### Exercise details:
Gather each line containing the string "unfold" from these entries.

### Given records:
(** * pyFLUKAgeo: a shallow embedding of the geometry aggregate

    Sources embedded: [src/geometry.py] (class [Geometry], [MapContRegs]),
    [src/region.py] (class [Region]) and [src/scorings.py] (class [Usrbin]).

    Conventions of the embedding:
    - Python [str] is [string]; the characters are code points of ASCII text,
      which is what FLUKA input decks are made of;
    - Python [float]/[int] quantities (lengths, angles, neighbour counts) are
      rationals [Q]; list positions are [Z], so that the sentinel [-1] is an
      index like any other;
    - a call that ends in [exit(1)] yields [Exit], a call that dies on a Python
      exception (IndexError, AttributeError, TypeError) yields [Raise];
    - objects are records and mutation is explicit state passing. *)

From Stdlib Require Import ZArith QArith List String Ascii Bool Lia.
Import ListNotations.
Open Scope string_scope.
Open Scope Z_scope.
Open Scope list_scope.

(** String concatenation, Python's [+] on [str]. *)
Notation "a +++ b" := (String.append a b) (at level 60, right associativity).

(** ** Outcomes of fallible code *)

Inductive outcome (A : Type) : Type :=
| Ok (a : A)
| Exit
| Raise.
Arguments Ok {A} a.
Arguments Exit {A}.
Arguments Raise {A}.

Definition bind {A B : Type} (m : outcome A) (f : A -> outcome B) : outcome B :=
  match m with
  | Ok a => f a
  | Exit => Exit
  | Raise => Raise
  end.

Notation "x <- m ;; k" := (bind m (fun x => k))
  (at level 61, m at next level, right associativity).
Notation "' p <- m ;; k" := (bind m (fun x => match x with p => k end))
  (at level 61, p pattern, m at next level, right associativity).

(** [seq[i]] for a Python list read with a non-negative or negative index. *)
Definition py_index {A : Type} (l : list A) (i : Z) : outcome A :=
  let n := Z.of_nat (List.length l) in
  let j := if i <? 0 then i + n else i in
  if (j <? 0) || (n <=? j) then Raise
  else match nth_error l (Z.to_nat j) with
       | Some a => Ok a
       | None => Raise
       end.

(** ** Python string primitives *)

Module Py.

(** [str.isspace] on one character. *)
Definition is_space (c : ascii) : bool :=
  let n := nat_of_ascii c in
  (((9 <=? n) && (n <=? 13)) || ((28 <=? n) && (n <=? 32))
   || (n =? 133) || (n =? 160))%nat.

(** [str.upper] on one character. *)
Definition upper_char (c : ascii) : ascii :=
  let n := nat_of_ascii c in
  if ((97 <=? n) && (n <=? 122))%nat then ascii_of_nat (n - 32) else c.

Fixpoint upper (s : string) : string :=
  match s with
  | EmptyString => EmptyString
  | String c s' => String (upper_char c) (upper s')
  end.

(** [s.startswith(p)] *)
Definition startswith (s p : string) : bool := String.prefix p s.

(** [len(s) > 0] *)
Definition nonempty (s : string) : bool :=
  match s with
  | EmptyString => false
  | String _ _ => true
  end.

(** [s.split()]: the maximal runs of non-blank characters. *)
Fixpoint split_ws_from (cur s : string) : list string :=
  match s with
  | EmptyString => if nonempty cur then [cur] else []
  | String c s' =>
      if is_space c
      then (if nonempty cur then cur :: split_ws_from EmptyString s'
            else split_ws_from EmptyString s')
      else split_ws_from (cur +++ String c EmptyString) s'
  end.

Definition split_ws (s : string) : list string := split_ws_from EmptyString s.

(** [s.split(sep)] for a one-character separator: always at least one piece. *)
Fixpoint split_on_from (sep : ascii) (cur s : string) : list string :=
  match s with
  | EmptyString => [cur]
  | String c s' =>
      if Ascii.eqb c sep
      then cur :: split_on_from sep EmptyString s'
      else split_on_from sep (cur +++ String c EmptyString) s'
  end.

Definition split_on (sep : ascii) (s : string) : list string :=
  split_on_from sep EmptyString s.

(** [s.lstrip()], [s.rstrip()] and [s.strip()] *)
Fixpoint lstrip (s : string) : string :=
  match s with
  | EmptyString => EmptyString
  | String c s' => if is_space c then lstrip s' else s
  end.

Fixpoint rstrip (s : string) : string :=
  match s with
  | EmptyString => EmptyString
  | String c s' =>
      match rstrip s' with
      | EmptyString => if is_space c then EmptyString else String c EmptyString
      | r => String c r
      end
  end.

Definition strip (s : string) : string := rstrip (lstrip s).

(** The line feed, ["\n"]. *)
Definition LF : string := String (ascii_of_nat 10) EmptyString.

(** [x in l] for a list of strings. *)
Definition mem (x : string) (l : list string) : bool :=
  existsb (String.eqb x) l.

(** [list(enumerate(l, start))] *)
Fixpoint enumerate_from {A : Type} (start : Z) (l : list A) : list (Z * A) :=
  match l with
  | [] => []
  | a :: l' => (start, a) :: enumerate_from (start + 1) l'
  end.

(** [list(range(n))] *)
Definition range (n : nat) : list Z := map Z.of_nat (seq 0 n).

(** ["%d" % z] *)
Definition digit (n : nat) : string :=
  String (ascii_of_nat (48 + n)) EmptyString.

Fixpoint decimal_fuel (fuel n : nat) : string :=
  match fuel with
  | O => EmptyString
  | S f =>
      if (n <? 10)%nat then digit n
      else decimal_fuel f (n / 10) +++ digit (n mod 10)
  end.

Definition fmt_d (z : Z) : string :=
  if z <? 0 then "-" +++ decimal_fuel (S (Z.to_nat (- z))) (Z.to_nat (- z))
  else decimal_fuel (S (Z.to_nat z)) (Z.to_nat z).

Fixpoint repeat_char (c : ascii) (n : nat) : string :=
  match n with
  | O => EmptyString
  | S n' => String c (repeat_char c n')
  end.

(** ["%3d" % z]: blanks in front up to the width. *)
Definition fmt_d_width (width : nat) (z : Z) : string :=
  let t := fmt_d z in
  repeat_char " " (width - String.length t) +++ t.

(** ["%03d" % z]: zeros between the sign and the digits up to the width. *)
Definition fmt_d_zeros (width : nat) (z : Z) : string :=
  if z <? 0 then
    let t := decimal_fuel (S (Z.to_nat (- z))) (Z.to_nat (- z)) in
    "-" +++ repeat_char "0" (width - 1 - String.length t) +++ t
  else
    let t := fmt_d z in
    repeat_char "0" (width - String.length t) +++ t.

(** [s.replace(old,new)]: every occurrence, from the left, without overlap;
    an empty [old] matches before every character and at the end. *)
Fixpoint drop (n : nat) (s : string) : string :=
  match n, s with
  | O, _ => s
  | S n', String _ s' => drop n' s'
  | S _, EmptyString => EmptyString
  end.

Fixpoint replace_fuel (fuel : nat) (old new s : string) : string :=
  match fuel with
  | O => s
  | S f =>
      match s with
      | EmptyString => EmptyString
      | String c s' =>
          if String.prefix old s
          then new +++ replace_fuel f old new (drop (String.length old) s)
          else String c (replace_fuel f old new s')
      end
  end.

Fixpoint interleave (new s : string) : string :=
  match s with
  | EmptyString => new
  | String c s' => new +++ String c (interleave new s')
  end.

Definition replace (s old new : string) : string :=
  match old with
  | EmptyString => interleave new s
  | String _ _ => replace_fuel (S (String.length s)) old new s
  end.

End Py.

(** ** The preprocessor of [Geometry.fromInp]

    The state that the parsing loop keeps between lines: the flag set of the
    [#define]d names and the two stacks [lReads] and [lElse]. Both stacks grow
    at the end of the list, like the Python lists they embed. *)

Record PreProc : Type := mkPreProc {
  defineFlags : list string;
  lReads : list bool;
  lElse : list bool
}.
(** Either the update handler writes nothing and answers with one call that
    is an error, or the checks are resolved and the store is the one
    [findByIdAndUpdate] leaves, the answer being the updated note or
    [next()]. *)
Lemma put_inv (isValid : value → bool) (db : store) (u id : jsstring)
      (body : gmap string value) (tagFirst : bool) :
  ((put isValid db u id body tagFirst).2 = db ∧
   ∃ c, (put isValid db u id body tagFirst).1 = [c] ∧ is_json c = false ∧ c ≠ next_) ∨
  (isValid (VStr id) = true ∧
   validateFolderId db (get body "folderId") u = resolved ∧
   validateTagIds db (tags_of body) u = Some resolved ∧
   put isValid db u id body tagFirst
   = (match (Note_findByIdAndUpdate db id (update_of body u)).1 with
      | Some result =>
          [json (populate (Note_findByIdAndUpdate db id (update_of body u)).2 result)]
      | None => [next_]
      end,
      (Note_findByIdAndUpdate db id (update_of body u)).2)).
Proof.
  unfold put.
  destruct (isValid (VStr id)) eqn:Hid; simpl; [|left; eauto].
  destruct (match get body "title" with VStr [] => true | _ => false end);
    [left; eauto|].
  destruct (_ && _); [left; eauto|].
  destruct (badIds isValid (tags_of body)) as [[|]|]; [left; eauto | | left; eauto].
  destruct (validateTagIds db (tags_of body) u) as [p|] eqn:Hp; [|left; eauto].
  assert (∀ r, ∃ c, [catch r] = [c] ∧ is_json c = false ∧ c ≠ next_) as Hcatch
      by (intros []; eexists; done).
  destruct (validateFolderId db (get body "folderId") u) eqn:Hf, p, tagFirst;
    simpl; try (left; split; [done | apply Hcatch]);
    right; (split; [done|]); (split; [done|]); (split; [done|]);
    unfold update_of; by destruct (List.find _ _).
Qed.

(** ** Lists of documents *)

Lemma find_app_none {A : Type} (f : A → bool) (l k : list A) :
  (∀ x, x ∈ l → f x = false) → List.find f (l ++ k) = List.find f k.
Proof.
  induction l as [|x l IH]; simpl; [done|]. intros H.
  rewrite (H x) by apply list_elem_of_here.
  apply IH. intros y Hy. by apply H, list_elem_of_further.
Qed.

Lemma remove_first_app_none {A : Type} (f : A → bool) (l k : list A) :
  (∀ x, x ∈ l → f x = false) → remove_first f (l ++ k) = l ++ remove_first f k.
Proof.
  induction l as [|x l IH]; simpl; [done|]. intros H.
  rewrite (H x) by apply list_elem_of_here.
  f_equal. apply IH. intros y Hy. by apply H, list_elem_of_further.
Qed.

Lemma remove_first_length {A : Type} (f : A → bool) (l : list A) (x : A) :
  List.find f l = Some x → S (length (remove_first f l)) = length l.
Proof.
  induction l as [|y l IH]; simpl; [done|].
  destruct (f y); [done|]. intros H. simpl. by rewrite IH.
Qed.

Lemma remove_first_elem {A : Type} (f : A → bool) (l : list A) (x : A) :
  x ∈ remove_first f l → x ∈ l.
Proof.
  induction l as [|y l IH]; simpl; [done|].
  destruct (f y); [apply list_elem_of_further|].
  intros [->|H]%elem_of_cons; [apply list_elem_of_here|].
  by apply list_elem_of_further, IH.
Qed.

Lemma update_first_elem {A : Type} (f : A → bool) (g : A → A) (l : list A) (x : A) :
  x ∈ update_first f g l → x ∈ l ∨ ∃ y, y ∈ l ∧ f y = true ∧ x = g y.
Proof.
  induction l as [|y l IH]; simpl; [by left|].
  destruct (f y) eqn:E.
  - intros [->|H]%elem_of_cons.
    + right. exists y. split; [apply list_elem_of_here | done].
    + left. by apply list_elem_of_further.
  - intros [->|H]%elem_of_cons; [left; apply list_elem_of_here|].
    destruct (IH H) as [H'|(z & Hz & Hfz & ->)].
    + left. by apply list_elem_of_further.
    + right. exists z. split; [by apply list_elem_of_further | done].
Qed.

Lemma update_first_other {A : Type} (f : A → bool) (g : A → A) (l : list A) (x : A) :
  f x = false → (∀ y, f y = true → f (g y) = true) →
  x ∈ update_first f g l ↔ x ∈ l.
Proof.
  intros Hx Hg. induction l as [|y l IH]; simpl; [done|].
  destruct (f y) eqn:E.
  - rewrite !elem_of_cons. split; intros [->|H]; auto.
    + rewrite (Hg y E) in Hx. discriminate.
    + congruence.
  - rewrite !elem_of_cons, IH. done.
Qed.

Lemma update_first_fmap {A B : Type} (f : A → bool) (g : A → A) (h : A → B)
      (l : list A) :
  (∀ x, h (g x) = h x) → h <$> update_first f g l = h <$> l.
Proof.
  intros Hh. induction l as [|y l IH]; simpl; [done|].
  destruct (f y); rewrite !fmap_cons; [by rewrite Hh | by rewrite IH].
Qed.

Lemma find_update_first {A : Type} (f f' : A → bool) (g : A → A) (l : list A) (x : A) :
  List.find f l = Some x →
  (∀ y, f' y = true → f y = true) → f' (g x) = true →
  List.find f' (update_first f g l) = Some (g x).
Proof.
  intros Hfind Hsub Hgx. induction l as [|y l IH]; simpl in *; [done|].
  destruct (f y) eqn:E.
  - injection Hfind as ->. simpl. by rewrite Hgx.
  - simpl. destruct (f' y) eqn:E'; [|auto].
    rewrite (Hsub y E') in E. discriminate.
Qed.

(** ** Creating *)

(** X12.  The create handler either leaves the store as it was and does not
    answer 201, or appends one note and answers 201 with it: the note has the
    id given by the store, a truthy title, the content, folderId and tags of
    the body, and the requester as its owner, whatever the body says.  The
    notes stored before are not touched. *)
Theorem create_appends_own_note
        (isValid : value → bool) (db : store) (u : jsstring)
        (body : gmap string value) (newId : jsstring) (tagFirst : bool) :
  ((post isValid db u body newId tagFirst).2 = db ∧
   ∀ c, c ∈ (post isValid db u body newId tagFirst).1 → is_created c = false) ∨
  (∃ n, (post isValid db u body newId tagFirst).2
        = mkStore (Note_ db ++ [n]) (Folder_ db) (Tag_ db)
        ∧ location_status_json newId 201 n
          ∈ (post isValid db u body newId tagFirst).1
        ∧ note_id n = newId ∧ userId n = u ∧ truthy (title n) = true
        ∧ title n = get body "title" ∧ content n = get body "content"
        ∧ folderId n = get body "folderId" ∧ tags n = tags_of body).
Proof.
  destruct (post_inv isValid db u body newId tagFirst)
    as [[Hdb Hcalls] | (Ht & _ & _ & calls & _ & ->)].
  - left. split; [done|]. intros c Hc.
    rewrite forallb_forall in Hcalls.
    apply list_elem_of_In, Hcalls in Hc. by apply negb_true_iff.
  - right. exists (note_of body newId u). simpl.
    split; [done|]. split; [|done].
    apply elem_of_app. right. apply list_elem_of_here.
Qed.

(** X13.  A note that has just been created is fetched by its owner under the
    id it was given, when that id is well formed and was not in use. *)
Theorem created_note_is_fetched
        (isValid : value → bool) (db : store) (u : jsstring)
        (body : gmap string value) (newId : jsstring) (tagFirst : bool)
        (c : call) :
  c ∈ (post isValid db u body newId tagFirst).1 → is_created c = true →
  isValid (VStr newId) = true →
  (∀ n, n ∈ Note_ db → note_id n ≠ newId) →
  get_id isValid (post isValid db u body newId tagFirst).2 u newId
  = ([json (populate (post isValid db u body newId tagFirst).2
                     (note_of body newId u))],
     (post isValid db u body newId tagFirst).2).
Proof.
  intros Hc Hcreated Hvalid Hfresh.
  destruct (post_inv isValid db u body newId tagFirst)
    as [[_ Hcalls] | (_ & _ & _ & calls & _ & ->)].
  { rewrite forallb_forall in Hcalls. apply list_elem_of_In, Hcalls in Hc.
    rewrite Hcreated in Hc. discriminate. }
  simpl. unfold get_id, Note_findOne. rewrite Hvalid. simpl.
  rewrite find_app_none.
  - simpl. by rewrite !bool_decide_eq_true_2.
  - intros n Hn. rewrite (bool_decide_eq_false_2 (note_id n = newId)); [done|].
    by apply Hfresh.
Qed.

...

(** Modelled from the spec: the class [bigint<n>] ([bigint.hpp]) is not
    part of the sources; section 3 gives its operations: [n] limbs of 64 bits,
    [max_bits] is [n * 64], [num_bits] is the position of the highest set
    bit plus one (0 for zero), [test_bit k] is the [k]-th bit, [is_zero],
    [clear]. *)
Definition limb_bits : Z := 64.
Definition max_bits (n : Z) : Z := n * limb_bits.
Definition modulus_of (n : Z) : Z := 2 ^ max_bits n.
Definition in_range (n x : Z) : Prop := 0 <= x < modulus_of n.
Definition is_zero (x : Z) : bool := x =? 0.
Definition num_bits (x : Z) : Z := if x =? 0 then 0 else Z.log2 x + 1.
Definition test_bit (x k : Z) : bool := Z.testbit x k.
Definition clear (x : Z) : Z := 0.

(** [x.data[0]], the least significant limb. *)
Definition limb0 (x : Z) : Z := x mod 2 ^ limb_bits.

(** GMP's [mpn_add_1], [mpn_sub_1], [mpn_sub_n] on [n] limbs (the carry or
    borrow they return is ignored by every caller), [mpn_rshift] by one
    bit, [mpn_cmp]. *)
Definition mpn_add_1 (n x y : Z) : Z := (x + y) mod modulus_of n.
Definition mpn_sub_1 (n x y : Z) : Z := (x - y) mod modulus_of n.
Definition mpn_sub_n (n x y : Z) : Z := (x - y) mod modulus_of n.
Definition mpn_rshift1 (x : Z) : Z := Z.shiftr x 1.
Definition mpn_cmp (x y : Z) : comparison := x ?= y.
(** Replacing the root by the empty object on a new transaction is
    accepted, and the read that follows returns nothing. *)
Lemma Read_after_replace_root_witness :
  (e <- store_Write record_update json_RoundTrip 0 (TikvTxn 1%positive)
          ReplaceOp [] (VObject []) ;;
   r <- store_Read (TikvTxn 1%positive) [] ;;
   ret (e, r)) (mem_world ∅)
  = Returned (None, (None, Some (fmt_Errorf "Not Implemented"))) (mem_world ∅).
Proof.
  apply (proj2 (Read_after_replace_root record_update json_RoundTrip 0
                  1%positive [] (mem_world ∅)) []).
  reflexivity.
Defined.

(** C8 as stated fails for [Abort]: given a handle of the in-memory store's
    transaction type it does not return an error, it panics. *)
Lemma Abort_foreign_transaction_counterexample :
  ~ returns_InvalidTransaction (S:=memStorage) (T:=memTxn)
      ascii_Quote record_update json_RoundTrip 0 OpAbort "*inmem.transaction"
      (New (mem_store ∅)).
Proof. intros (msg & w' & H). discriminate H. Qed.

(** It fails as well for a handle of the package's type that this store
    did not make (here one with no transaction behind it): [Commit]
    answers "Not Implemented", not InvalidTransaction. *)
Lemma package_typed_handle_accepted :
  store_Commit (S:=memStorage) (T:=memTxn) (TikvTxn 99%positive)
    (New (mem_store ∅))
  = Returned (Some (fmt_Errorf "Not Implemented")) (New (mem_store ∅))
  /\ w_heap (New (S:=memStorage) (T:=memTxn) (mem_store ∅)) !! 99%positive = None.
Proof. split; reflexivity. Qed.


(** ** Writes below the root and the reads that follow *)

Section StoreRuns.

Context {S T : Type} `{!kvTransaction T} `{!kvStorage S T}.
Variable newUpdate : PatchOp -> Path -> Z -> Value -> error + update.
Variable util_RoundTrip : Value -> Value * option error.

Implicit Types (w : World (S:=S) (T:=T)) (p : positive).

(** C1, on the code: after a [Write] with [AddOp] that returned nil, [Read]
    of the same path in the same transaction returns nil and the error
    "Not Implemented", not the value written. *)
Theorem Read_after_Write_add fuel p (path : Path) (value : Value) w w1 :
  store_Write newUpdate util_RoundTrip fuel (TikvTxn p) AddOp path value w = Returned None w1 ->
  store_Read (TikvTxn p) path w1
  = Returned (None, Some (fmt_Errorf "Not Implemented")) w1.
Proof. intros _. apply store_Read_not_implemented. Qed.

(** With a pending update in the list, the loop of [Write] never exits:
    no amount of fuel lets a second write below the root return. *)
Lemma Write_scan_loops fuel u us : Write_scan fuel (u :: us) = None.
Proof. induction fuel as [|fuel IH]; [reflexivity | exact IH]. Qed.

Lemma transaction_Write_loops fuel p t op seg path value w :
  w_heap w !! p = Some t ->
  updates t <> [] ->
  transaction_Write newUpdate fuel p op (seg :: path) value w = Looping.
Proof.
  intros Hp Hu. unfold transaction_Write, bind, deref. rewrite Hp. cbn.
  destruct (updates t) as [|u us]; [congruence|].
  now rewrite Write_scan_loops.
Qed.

### Exercise answer:
  unfold put.
    unfold update_of; by destruct (List.find _ _).
  simpl. unfold get_id, Note_findOne. rewrite Hvalid. simpl.
  intros Hp Hu. unfold transaction_Write, bind, deref. rewrite Hp. cbn.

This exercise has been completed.